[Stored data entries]
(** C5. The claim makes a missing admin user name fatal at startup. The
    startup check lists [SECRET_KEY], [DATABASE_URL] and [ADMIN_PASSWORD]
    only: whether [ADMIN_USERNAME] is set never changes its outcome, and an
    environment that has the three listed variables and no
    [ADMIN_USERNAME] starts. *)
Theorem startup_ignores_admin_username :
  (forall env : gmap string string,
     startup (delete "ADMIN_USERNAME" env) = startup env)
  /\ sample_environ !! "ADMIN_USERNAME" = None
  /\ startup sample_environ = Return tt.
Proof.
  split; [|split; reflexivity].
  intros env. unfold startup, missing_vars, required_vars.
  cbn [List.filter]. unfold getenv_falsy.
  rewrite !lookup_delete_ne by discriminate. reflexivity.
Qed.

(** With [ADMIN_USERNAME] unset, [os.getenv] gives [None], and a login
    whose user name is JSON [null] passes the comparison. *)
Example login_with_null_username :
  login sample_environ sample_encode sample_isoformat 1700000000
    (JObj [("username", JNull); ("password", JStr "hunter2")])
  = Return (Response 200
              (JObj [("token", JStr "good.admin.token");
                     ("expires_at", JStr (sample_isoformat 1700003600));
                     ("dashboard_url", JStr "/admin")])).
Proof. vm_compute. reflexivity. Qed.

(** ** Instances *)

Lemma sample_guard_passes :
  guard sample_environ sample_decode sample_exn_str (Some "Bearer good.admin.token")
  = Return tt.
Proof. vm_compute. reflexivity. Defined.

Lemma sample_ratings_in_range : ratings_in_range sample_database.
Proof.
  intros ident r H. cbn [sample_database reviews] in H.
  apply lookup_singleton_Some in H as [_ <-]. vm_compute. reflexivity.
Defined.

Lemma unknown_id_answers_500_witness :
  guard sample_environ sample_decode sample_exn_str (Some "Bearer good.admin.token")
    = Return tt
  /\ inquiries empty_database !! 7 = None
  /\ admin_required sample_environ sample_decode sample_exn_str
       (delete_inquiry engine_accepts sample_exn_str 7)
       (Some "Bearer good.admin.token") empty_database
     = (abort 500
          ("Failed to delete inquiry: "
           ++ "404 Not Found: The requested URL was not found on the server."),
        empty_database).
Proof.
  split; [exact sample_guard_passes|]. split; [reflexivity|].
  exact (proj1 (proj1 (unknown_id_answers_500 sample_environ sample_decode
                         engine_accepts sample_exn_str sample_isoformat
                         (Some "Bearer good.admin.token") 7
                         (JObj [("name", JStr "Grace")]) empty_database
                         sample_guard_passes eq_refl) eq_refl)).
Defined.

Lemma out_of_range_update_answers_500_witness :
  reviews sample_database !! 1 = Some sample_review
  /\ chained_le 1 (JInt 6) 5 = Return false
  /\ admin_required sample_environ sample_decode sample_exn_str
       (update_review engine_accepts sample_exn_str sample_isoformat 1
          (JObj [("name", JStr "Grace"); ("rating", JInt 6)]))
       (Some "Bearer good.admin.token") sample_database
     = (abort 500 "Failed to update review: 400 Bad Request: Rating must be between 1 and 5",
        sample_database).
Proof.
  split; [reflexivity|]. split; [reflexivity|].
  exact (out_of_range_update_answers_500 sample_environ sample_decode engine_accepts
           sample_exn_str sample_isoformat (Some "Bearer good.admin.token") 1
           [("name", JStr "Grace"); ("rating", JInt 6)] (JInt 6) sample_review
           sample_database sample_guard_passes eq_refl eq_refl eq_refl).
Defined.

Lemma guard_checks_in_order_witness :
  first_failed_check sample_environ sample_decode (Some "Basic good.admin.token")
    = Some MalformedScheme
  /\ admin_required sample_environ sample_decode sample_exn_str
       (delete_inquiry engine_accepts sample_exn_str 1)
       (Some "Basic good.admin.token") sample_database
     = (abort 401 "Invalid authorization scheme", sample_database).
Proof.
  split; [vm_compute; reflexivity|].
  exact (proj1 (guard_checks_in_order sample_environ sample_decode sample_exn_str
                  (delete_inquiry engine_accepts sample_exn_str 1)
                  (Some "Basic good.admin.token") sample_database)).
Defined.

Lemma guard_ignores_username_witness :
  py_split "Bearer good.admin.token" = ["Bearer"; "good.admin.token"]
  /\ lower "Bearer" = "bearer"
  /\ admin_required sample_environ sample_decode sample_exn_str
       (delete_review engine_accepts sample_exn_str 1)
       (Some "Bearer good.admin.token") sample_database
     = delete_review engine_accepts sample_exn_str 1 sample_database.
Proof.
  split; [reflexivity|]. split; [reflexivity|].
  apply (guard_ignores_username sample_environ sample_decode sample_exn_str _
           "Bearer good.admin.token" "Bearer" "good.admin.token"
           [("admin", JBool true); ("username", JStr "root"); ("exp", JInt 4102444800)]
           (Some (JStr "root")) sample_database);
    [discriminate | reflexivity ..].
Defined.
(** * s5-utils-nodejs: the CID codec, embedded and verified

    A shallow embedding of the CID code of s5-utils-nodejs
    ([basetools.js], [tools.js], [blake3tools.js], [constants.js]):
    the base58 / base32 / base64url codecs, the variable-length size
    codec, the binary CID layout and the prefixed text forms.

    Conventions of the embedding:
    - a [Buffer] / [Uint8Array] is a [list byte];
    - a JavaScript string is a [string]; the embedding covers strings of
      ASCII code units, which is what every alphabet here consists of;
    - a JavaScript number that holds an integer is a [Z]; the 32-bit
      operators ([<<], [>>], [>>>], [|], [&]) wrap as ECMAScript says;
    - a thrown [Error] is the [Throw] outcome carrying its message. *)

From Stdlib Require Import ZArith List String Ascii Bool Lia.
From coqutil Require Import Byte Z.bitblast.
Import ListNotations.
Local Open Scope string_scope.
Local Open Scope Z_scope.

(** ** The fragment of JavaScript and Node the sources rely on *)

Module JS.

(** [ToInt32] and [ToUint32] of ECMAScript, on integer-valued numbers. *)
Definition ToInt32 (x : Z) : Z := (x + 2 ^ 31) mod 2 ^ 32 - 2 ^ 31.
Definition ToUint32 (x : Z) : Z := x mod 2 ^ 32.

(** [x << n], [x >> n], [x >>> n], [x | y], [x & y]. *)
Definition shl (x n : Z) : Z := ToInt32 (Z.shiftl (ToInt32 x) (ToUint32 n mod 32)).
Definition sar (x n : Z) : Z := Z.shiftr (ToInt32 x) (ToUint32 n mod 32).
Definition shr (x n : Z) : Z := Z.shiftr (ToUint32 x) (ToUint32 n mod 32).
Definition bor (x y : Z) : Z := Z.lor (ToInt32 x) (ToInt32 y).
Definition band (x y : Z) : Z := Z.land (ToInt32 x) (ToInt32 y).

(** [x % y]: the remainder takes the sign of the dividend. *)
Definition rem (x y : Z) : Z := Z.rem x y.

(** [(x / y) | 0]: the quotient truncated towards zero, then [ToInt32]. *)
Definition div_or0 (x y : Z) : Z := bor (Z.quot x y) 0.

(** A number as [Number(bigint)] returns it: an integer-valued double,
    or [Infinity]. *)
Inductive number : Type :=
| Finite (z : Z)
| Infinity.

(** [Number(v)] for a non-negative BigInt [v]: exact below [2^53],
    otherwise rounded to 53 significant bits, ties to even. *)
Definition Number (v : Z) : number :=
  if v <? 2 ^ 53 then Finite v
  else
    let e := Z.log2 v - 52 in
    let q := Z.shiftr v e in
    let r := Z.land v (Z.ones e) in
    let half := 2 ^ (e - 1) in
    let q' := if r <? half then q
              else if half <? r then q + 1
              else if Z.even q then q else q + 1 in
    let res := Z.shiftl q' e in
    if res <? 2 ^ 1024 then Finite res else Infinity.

[TASK] The records are to be repeated in full, exactly as they stand.

[RESULT OF THIS TASK]
(** C5. The claim makes a missing admin user name fatal at startup. The
    startup check lists [SECRET_KEY], [DATABASE_URL] and [ADMIN_PASSWORD]
    only: whether [ADMIN_USERNAME] is set never changes its outcome, and an
    environment that has the three listed variables and no
    [ADMIN_USERNAME] starts. *)
Theorem startup_ignores_admin_username :
  (forall env : gmap string string,
     startup (delete "ADMIN_USERNAME" env) = startup env)
  /\ sample_environ !! "ADMIN_USERNAME" = None
  /\ startup sample_environ = Return tt.
Proof.
  split; [|split; reflexivity].
  intros env. unfold startup, missing_vars, required_vars.
  cbn [List.filter]. unfold getenv_falsy.
  rewrite !lookup_delete_ne by discriminate. reflexivity.
Qed.

(** With [ADMIN_USERNAME] unset, [os.getenv] gives [None], and a login
    whose user name is JSON [null] passes the comparison. *)
Example login_with_null_username :
  login sample_environ sample_encode sample_isoformat 1700000000
    (JObj [("username", JNull); ("password", JStr "hunter2")])
  = Return (Response 200
              (JObj [("token", JStr "good.admin.token");
                     ("expires_at", JStr (sample_isoformat 1700003600));
                     ("dashboard_url", JStr "/admin")])).
Proof. vm_compute. reflexivity. Qed.

(** ** Instances *)

Lemma sample_guard_passes :
  guard sample_environ sample_decode sample_exn_str (Some "Bearer good.admin.token")
  = Return tt.
Proof. vm_compute. reflexivity. Defined.

Lemma sample_ratings_in_range : ratings_in_range sample_database.
Proof.
  intros ident r H. cbn [sample_database reviews] in H.
  apply lookup_singleton_Some in H as [_ <-]. vm_compute. reflexivity.
Defined.

Lemma unknown_id_answers_500_witness :
  guard sample_environ sample_decode sample_exn_str (Some "Bearer good.admin.token")
    = Return tt
  /\ inquiries empty_database !! 7 = None
  /\ admin_required sample_environ sample_decode sample_exn_str
       (delete_inquiry engine_accepts sample_exn_str 7)
       (Some "Bearer good.admin.token") empty_database
     = (abort 500
          ("Failed to delete inquiry: "
           ++ "404 Not Found: The requested URL was not found on the server."),
        empty_database).
Proof.
  split; [exact sample_guard_passes|]. split; [reflexivity|].
  exact (proj1 (proj1 (unknown_id_answers_500 sample_environ sample_decode
                         engine_accepts sample_exn_str sample_isoformat
                         (Some "Bearer good.admin.token") 7
                         (JObj [("name", JStr "Grace")]) empty_database
                         sample_guard_passes eq_refl) eq_refl)).
Defined.

Lemma out_of_range_update_answers_500_witness :
  reviews sample_database !! 1 = Some sample_review
  /\ chained_le 1 (JInt 6) 5 = Return false
  /\ admin_required sample_environ sample_decode sample_exn_str
       (update_review engine_accepts sample_exn_str sample_isoformat 1
          (JObj [("name", JStr "Grace"); ("rating", JInt 6)]))
       (Some "Bearer good.admin.token") sample_database
     = (abort 500 "Failed to update review: 400 Bad Request: Rating must be between 1 and 5",
        sample_database).
Proof.
  split; [reflexivity|]. split; [reflexivity|].
  exact (out_of_range_update_answers_500 sample_environ sample_decode engine_accepts
           sample_exn_str sample_isoformat (Some "Bearer good.admin.token") 1
           [("name", JStr "Grace"); ("rating", JInt 6)] (JInt 6) sample_review
           sample_database sample_guard_passes eq_refl eq_refl eq_refl).
Defined.

Lemma guard_checks_in_order_witness :
  first_failed_check sample_environ sample_decode (Some "Basic good.admin.token")
    = Some MalformedScheme
  /\ admin_required sample_environ sample_decode sample_exn_str
       (delete_inquiry engine_accepts sample_exn_str 1)
       (Some "Basic good.admin.token") sample_database
     = (abort 401 "Invalid authorization scheme", sample_database).
Proof.
  split; [vm_compute; reflexivity|].
  exact (proj1 (guard_checks_in_order sample_environ sample_decode sample_exn_str
                  (delete_inquiry engine_accepts sample_exn_str 1)
                  (Some "Basic good.admin.token") sample_database)).
Defined.

Lemma guard_ignores_username_witness :
  py_split "Bearer good.admin.token" = ["Bearer"; "good.admin.token"]
  /\ lower "Bearer" = "bearer"
  /\ admin_required sample_environ sample_decode sample_exn_str
       (delete_review engine_accepts sample_exn_str 1)
       (Some "Bearer good.admin.token") sample_database
     = delete_review engine_accepts sample_exn_str 1 sample_database.
Proof.
  split; [reflexivity|]. split; [reflexivity|].
  apply (guard_ignores_username sample_environ sample_decode sample_exn_str _
           "Bearer good.admin.token" "Bearer" "good.admin.token"
           [("admin", JBool true); ("username", JStr "root"); ("exp", JInt 4102444800)]
           (Some (JStr "root")) sample_database);
    [discriminate | reflexivity ..].
Defined.
(** * s5-utils-nodejs: the CID codec, embedded and verified

    A shallow embedding of the CID code of s5-utils-nodejs
    ([basetools.js], [tools.js], [blake3tools.js], [constants.js]):
    the base58 / base32 / base64url codecs, the variable-length size
    codec, the binary CID layout and the prefixed text forms.

    Conventions of the embedding:
    - a [Buffer] / [Uint8Array] is a [list byte];
    - a JavaScript string is a [string]; the embedding covers strings of
      ASCII code units, which is what every alphabet here consists of;
    - a JavaScript number that holds an integer is a [Z]; the 32-bit
      operators ([<<], [>>], [>>>], [|], [&]) wrap as ECMAScript says;
    - a thrown [Error] is the [Throw] outcome carrying its message. *)

From Stdlib Require Import ZArith List String Ascii Bool Lia.
From coqutil Require Import Byte Z.bitblast.
Import ListNotations.
Local Open Scope string_scope.
Local Open Scope Z_scope.

(** ** The fragment of JavaScript and Node the sources rely on *)

Module JS.

(** [ToInt32] and [ToUint32] of ECMAScript, on integer-valued numbers. *)
Definition ToInt32 (x : Z) : Z := (x + 2 ^ 31) mod 2 ^ 32 - 2 ^ 31.
Definition ToUint32 (x : Z) : Z := x mod 2 ^ 32.

(** [x << n], [x >> n], [x >>> n], [x | y], [x & y]. *)
Definition shl (x n : Z) : Z := ToInt32 (Z.shiftl (ToInt32 x) (ToUint32 n mod 32)).
Definition sar (x n : Z) : Z := Z.shiftr (ToInt32 x) (ToUint32 n mod 32).
Definition shr (x n : Z) : Z := Z.shiftr (ToUint32 x) (ToUint32 n mod 32).
Definition bor (x y : Z) : Z := Z.lor (ToInt32 x) (ToInt32 y).
Definition band (x y : Z) : Z := Z.land (ToInt32 x) (ToInt32 y).

(** [x % y]: the remainder takes the sign of the dividend. *)
Definition rem (x y : Z) : Z := Z.rem x y.

(** [(x / y) | 0]: the quotient truncated towards zero, then [ToInt32]. *)
Definition div_or0 (x y : Z) : Z := bor (Z.quot x y) 0.

(** A number as [Number(bigint)] returns it: an integer-valued double,
    or [Infinity]. *)
Inductive number : Type :=
| Finite (z : Z)
| Infinity.

(** [Number(v)] for a non-negative BigInt [v]: exact below [2^53],
    otherwise rounded to 53 significant bits, ties to even. *)
Definition Number (v : Z) : number :=
  if v <? 2 ^ 53 then Finite v
  else
    let e := Z.log2 v - 52 in
    let q := Z.shiftr v e in
    let r := Z.land v (Z.ones e) in
    let half := 2 ^ (e - 1) in
    let q' := if r <? half then q
              else if half <? r then q + 1
              else if Z.even q then q else q + 1 in
    let res := Z.shiftl q' e in
    if res <? 2 ^ 1024 then Finite res else Infinity.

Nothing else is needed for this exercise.